Stored items.
|---|

(* ===== verification/Banner.v ===== *)
(** * What the daemon prints

    Models the rest of src/config.cpp: [human_bytes], the startup banner and
    the usage text. *)

From S2P Require Import Prelude Sys Config.

(** [n / d] rounded to the nearest integer, ties to even. *)
Definition round_half_even (n d : Z) : Z :=
  let q := n / d in
  let r := n mod d in
  if (2 * r <? d) || ((2 * r =? d) && Z.even q) then q else q + 1.

(** The conversion of a [size_t] to [double]: 53 significant bits. *)
Definition to_double (n : Z) : Z :=
  let unit := 2 ^ (Z.log2 n - 52) in
  if n <? 2 ^ 53 then n else round_half_even n unit * unit.

(** A number of hundredths with two decimals. *)
Definition fixed2 (n : Z) : bytes :=
  to_string (n / 100) ++ lit "." ++ to_string (n mod 100 / 10) ++ to_string (n mod 10).

(** The divisions are by powers of two and exact; [printf] rounds them. *)
Definition human_bytes (n : Z) : bytes :=
  if 2 ^ 30 <=? n then fixed2 (round_half_even (100 * to_double n) (2 ^ 30)) ++ lit " GiB"
  else if 2 ^ 20 <=? n then to_string (round_half_even (to_double n) (2 ^ 20)) ++ lit " MiB"
  else if 2 ^ 10 <=? n then to_string (round_half_even (to_double n) (2 ^ 10)) ++ lit " KiB"
  else to_string n ++ lit " B".

Definition print_startup_banner (c : ServerConfig) : bytes :=
  line (lit "Local Cache Service") ++
  line (lit "  socket:          " ++ socket_path c) ++
  line (lit "  workers:         " ++ to_string (worker_threads c)) ++
  line (lit "  max entries:     " ++ to_string (max_entries c)) ++
  line (lit "  cache capacity:  " ++ human_bytes (max_cache_bytes c)) ++
  line (lit "  max value:       " ++ human_bytes (cfg_max_value_bytes c)) ++
  line (lit "  max key:         " ++ human_bytes (cfg_max_key_bytes c)) ++
  line (lit "  max pending:     " ++ to_string (max_pending_requests c)) ++
  line (lit "  max connections: " ++ to_string (max_connections c)).

Definition usage_lines (program : bytes) : list bytes :=
  [lit "Usage: " ++ program ++ lit " [options]";
   [];
   lit "  --socket PATH                 Unix domain socket path (default /tmp/local_cache.sock)";
   lit "  --max-entries N               Maximum number of cache entries";
   lit "  --max-cache-bytes N[k|m|g]    Maximum accounted cache bytes";
   lit "  --max-value-bytes N[k|m|g]    Maximum size of a single value";
   lit "  --max-key-bytes N             Maximum size of a single key";
   lit "  --workers N                   Worker threads handling cache operations";
   lit "  --max-pending N               Bounded work-queue depth (overflow -> SERVER_BUSY)";
   lit "  --max-connections N           Maximum simultaneous client connections";
   lit "  --max-conn-output-bytes N     Per-connection output backlog before read backpressure";
   lit "  --max-inflight-per-conn N     Maximum unanswered requests per connection";
   lit "  --backlog N                   listen() backlog";
   lit "  --shutdown-drain-ms N         Time allowed to drain in-flight work on shutdown";
   lit "  --verbose                     Enable debug logging";
   lit "  --help                        Show this message"].

Definition print_server_usage (program : bytes) : bytes := concat (map line (usage_lines program)).

(** ** The usage text against the parser *)

(** The part before the first blank. *)
Fixpoint word (text : bytes) : bytes :=
  match text with
  | [] => []
  | c :: text => if b2z c =? 32 then [] else c :: word text
  end.

(** The options the text announces: the first words of the indented lines. *)
Definition announced (program : bytes) : list bytes :=
  omap (fun l => match l with c :: d :: l => if (b2z c =? 32) && (b2z d =? 32) then Some (word l) else None | _ => None end)
    (usage_lines program).

Definition switches : list bytes := [lit "--verbose"; lit "--help"].

(** The options that take a value. *)
Definition value_options : list bytes :=
  [lit "--socket"; lit "--max-entries"; lit "--max-cache-bytes"; lit "--max-value-bytes"; lit "--max-key-bytes";
   lit "--workers"; lit "--max-pending"; lit "--max-connections"; lit "--max-conn-output-bytes";
   lit "--max-inflight-per-conn"; lit "--backlog"; lit "--shutdown-drain-ms"].

Lemma apply_option_known name value c : is_Some (apply_option name value c) <-> name ∈ value_options.
Proof.
  unfold apply_option, value_options. rewrite !elem_of_cons, elem_of_nil.
  repeat match goal with
  | |- is_Some (if bool_decide ?P then _ else _) <-> _ =>
      destruct (bool_decide_reflect P) as [Hn|?];
        [split; [intros _; by repeat first [left; exact Hn | right] | intros _; by eexists]|]
  end.
  split; [by intros [x Hx] | intros H; exfalso; tauto].
Qed.

(** ** Properties *)

(** the usage text tells the truth about the options: the options it lists
    are [--verbose], [--help] and exactly those the parser knows; an argument
    with another name is refused as unknown, whatever follows it. *)
Theorem usage_complete program name value rest c : (forall n v, split_eq name <> Some (n, v)) ->
  (name ∈ announced program <-> name ∈ switches \/ is_Some (apply_option name value c)) /\
  (~ name ∈ announced program -> name <> lit "-h" ->
     parse_args (name :: value :: rest) c = fail (lit "unknown option " ++ name)).
Proof.
  intros Heq. assert (E : announced program = value_options ++ switches) by (vm_compute; reflexivity).
  assert (Hiff : name ∈ announced program <-> name ∈ switches \/ is_Some (apply_option name value c)).
  { rewrite E, elem_of_app, apply_option_known. tauto. }
  split; [exact Hiff|]. intros Hn Hh. cbn [parse_args].
  assert (Hs : name <> lit "--help" /\ name <> lit "--verbose").
  { split; intros ->; apply Hn, Hiff; left; unfold switches; [right; left | left]. }
  destruct Hs as [Hs1 Hs2]. rewrite !bool_decide_false by done. cbn [orb].
  destruct (split_eq name) as [[n v]|]; [by destruct (Heq n v)|].
  destruct (apply_option name value c) as [x|] eqn:Ea; [|done]. destruct Hn. apply Hiff. right. by eexists.
Qed.

Lemma usage_complete_witness :
  parse_args [lit "--ttl"; lit "60"] default_config = fail (lit "unknown option --ttl").
Proof.
  destruct (usage_complete (lit "cache_server") (lit "--ttl") (lit "60") [] default_config) as [_ H].
  - intros n v. vm_compute. discriminate.
  - apply H; [|vm_compute; discriminate]. intros Hin. vm_compute in Hin.
    repeat (apply elem_of_cons in Hin as [Hin|Hin]; [discriminate Hin|]). by apply not_elem_of_nil in Hin.
Defined.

|---|

Exercise instructions.
The lines above, from the first through the one containing "to_string (n /", must be restated word for word, with nothing added.

Your response.
(* ===== verification/Banner.v ===== *)
(** * What the daemon prints

    Models the rest of src/config.cpp: [human_bytes], the startup banner and
    the usage text. *)

From S2P Require Import Prelude Sys Config.

(** [n / d] rounded to the nearest integer, ties to even. *)
Definition round_half_even (n d : Z) : Z :=
  let q := n / d in
  let r := n mod d in
  if (2 * r <? d) || ((2 * r =? d) && Z.even q) then q else q + 1.

(** The conversion of a [size_t] to [double]: 53 significant bits. *)
Definition to_double (n : Z) : Z :=
  let unit := 2 ^ (Z.log2 n - 52) in
  if n <? 2 ^ 53 then n else round_half_even n unit * unit.

(** A number of hundredths with two decimals. *)
Definition fixed2 (n : Z) : bytes :=
  to_string (n / 100) ++ lit "." ++ to_string (n mod 100 / 10) ++ to_string (n mod 10).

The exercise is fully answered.